Hallo Miss Daisy,
in meiner Verwandtschaft ist das Alkoholproblem meiner Mutter bekannt. Seit letztem Sommer wird darüber auch offener gesprochen, da meine Mutter in der Nähe meiner Geschwister wohnt. Meine Schwester und ihr Mann sind Anlaufstelle für alles. Sie kümmern sich und helfen, warum soll meine Mutter an ihrer Sucht etwas ändern?
Als ich Kind war, lebten wir die erste Zeit mit meiner Oma und dem Bruder meines Stiefvaters in einem Haus. Nach und nach kam das Problem zum Vorschein, alle wussten davon. Manchmal sind meine Oma und der Bruder eingeschritten, wenn die Auseinandersetzungen meiner Eltern zu heftig wurden. Trost bekam ich von meiner Oma und der Freundin/jetzt Frau meines Onkels. Ich bin die älteste von uns Geschwistern. Ich hätte mich den beiden immer anvertrauen können, habe aber meistens nichts erzählt, weil ich mich wohl geschämt habe.
Aber die beiden wussten auch so bescheid, ich musste nichts sagen.
Sie haben mich aufgefangen, dort habe ich die Liebe und Zuneigung bekommen, die mir meiner Mutter nicht geben konnte. Noch heute vermisse ich meine Oma schmerzlich, obwohl sie schon seit vielen Jahren verstorben ist. Obwohl ich "nur" das mitgebrachte Kind war, hat meine Oma uns immer gleich behandelt.
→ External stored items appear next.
Lemma get_chord_variations_spec_witness :
  0 ≤ 2
  ∧ ∃ selected,
      (@get_chord_variations unit trivial_random "C" 2 tt).1
      = Ok ("C" :: ((λ q, "C" ++ q)%string <$> selected))
      ∧ length selected = 2%nat.
Proof.
  split; [lia|].
  pose proof (@get_chord_variations_spec unit trivial_random trivial_random_spec
                "C" 2 tt) as Hspec.
  change (Variations.parse_chord "C") with (Some ("C", EmptyString)) in Hspec.
  change (dict_get EmptyString CHORD_VARIATIONS)
    with (Some ["maj7"; "maj9"; "6"; "add9"; "sus2"; "sus4"]) in Hspec.
  destruct Hspec as (selected & Hrun & Hlen & _); [lia|].
  exists selected. split; [exact Hrun|exact Hlen].
Defined.

Lemma seed_chord_fallbacks_witness :
  (["C"; "Xyz"] !! 1%nat = Some "Xyz"
   ∧ Generation.chord_to_id (mock_generator 5) !! "Xyz" = None)
  ∧ initial_sequence (mock_generator 5) (Some ["C"; "Xyz"]) !! 1%nat = Some 0.
Proof.
  assert (Hunknown : Generation.chord_to_id (mock_generator 5) !! "Xyz" = None)
    by (vm_compute; reflexivity).
  split; [split; [reflexivity|exact Hunknown]|].
  apply (seed_chord_fallbacks (mock_generator 5) ["C"; "Xyz"] 1 "Xyz" eq_refl Hunknown).
Defined.

(** * Further properties of the transposition engine *)

Section transposition_more.

Lemma str_length_app (r q : string) :
  String.length (r ++ q)%string = (String.length r + String.length q)%nat.
Proof.
  induction r as [|c r IH]; [done|].
  change (S (String.length (r ++ q)%string) = S (String.length r + String.length q)).
  by rewrite IH.
Qed.

Lemma str_app_inj_r (r1 r2 q : string) :
  (r1 ++ q)%string = (r2 ++ q)%string → r1 = r2.
Proof.
  revert r2. induction r1 as [|c1 r1 IH]; intros [|c2 r2] Heq; [done|..].
  - apply (f_equal String.length) in Heq.
    rewrite !str_length_app in Heq. cbn in Heq. lia.
  - apply (f_equal String.length) in Heq.
    rewrite !str_length_app in Heq. cbn in Heq. lia.
  - change (String c1 (r1 ++ q)%string = String c2 (r2 ++ q)%string) in Heq.
    injection Heq as -> Heq. f_equal. by apply IH.
Qed.

Lemma scale_at_inj (a b : Z) :
  0 ≤ a < 12 → 0 ≤ b < 12 → scale_at a = scale_at b → a = b.
Proof.
  intros Ha Hb Heq.
  pose proof (pitch_index_scale_at a Ha) as Hpa.
  pose proof (pitch_index_scale_at b Hb) as Hpb.
  rewrite Heq, Hpb in Hpa. injection Hpa. lia.
Qed.

Lemma scale_at_in_scale (k : Z) : 0 ≤ k < 12 → scale_at k ∈ CHROMATIC_SCALE.
Proof.
  intros Hk. unfold scale_at.
  apply list_elem_of_lookup_2 with (Z.to_nat k).
  destruct (nth_lookup_or_length CHROMATIC_SCALE (Z.to_nat k) EmptyString)
    as [Hk'|Hlen]; [done|].
  change (length CHROMATIC_SCALE) with 12%nat in Hlen. lia.
Qed.
Lemma filter_hides_groups_without_match_witness :
  filter_items Str.lower "FLAC" "路径"
    [ [ {| column0 := "/m/a.flac"; column1 := "30.00 MB"; column2 := "2024-01-01 10:00:00" |};
        {| column0 := "/m/a.mp3"; column1 := "5.00 MB"; column2 := "2024-01-01 10:00:00" |} ];
      [ {| column0 := "/m/b.mp3"; column1 := "5.00 MB"; column2 := "2024-01-01 10:00:00" |};
        {| column0 := "/m/c.mp3"; column1 := "5.00 MB"; column2 := "2024-01-01 10:00:00" |} ] ]
  = [ (false, [false; true]); (true, [true; true]) ] /\
  true = forallb id [true; true].
Proof.
  assert (Hflags :
    filter_items Str.lower "FLAC" "路径"
      [ [ {| column0 := "/m/a.flac"; column1 := "30.00 MB";
             column2 := "2024-01-01 10:00:00" |};
          {| column0 := "/m/a.mp3"; column1 := "5.00 MB";
             column2 := "2024-01-01 10:00:00" |} ];
        [ {| column0 := "/m/b.mp3"; column1 := "5.00 MB";
             column2 := "2024-01-01 10:00:00" |};
          {| column0 := "/m/c.mp3"; column1 := "5.00 MB";
             column2 := "2024-01-01 10:00:00" |} ] ]
    = [ (false, [false; true]); (true, [true; true]) ]) by (vm_compute; reflexivity).
  split; [exact Hflags|].
  destruct (filter_hides_groups_without_match Str.lower "FLAC" "路径"
              [ [ {| column0 := "/m/a.flac"; column1 := "30.00 MB";
                     column2 := "2024-01-01 10:00:00" |};
                  {| column0 := "/m/a.mp3"; column1 := "5.00 MB";
                     column2 := "2024-01-01 10:00:00" |} ];
                [ {| column0 := "/m/b.mp3"; column1 := "5.00 MB";
                     column2 := "2024-01-01 10:00:00" |};
                  {| column0 := "/m/c.mp3"; column1 := "5.00 MB";
                     column2 := "2024-01-01 10:00:00" |} ] ])
    as (_ & _ & Hgroup & _).
  apply (Hgroup ltac:(vm_compute; discriminate) (true, [true; true])).
  rewrite Hflags. apply list_elem_of_further, list_elem_of_here.
Defined.

End FilterFacts.

(** ** The normalized root *)

Module NormalizeFacts.
Import FileInfoM FileIndexM MusicFinderM PathRef.

#[local] Arguments Ascii.eqb : simpl never.

Lemma split_sep_nonempty (s : string) : PosixPath.split_sep s <> [].
Proof.
  destruct s as [|c s]; cbn [PosixPath.split_sep]; [discriminate|].
  destruct (Ascii.eqb c PosixPath.sep); [discriminate|].
  destruct (PosixPath.split_sep s); discriminate.
Qed.

(** A separator at the end adds an empty last component. *)
Lemma split_sep_trailing (p : string) :
  PosixPath.split_sep (p ++ "/") = (PosixPath.split_sep p ++ [""])%list.
Proof.
  induction p as [|c p IH]; [reflexivity|].
  rewrite IndexFacts.append_cons. cbn [PosixPath.split_sep].
  destruct (Ascii.eqb c PosixPath.sep); [now rewrite IH|].
  rewrite IH. pose proof (split_sep_nonempty p) as Hne.
  now destruct (PosixPath.split_sep p).
Qed.

(** An empty last component is skipped. *)
Lemma norm_comps_trailing (rooted : bool) (comps new_comps : list string) :
  PosixPath.norm_comps rooted (comps ++ [""]) new_comps
  = PosixPath.norm_comps rooted comps new_comps.
Proof.
  revert new_comps. induction comps as [|comp comps IH]; intros new_comps; [reflexivity|].
  cbn [app PosixPath.norm_comps].
  destruct (_ || _); [apply IH|].
  destruct (negb _); [apply IH|].
  destruct new_comps as [|last before]; [destruct rooted; apply IH|].
  destruct (String.eqb last ".."); apply IH.
Qed.

Lemma startswith_app_long (s x pre : string) :
  (String.length pre <= String.length s)%nat ->
  Str.startswith (s ++ x) pre = Str.startswith s pre.
Proof.
  unfold Str.startswith. revert s. induction pre as [|a pre IH]; intros s Hlen; [done|].
  destruct s as [|b s]; [simpl in Hlen; lia|].
  rewrite IndexFacts.append_cons. cbn [Str.drop_prefix].
  destruct (Ascii.eqb a b); [|done]. apply IH. simpl in Hlen. lia.
Qed.

Lemma normpath_trailing (p : string) :
  p <> "" ->
  Str.startswith (p ++ "/") "/" = Str.startswith p "/" ->
  Str.startswith (p ++ "/") "//" = false -> Str.startswith p "//" = false ->
  PosixPath.normpath (p ++ "/") = PosixPath.normpath p.
Proof.
  intros Hne Hone Htwo' Htwo. unfold PosixPath.normpath.
  destruct p as [|c p]; [done|]. rewrite IndexFacts.append_cons.
  rewrite <- (IndexFacts.append_cons c p "/").
  rewrite Hone, Htwo', Htwo. cbn [andb].
  now rewrite split_sep_trailing, norm_comps_trailing.
Qed.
Meine Kinder sind mittlerweile fast erwachsen bzw. schon ausgezogen.
Da wir sehr weit von meiner Mutter entfernt wohnen, vermissen sie ihre Oma nicht. Als die drei noch klein waren, ging meine Mutter noch arbeiten. Sie war hin und wieder zu Besuch bzw. wir besuchten meine Eltern. Aufgewachsen sind sie weitestgehend ohne Großeltern. Meine Mutter war 2-3 Mal mit 2 Kindern im Urlaub. Es hat funktioniert und den Mädels hat es anfangs gefallen. Während des letzten gemeinsamen Urlaubs hat mich meine Älteste angerufen und erzählt, dass sie alleine in der Fewo sind, weil die Oma in der Kneipe ist.
Im Nachhinein habe ich erfahren, nicht nur einmal. Es war das letzte Mal, dass ich meine Kinder in den Ferien zu ihr gelassen habe...
Alle 3 vermissen ihre Oma nicht. Sie wissen, dass sie nichts zu erwarten haben. Als meine Mutter Rentnerin wurde und sich zu Besuch ankündigte, war die Freude anfangs noch da. Nach immer wieder kurzfristigen Absagen war die Freude vorbei. Es gibt jetzt höchstens einen Anruf oder SMS zum Geburtstag, sie nehmen es sportlich.
Mein Mann weiß auch um das Alkoholproblem meiner Mutter. Ich habe ihm auch schon oft davon erzählt. Er hat auch schon mit ihr telefoniert, da war sie angetrunken. Er hört mir auch zu, aber ob er mich versteht?
Mit Mach dich nicht fertig und Du darfst das alles nicht so an dich ranlassen, kann ich wenig bis gar nichts anfange. Erschwerend kommt dazu, dass die Mutter meines Mannes vor ein paar Jahren verstorben ist. Immerhin hast du noch eine Mutter, hat er mal leise zu mir gesagt.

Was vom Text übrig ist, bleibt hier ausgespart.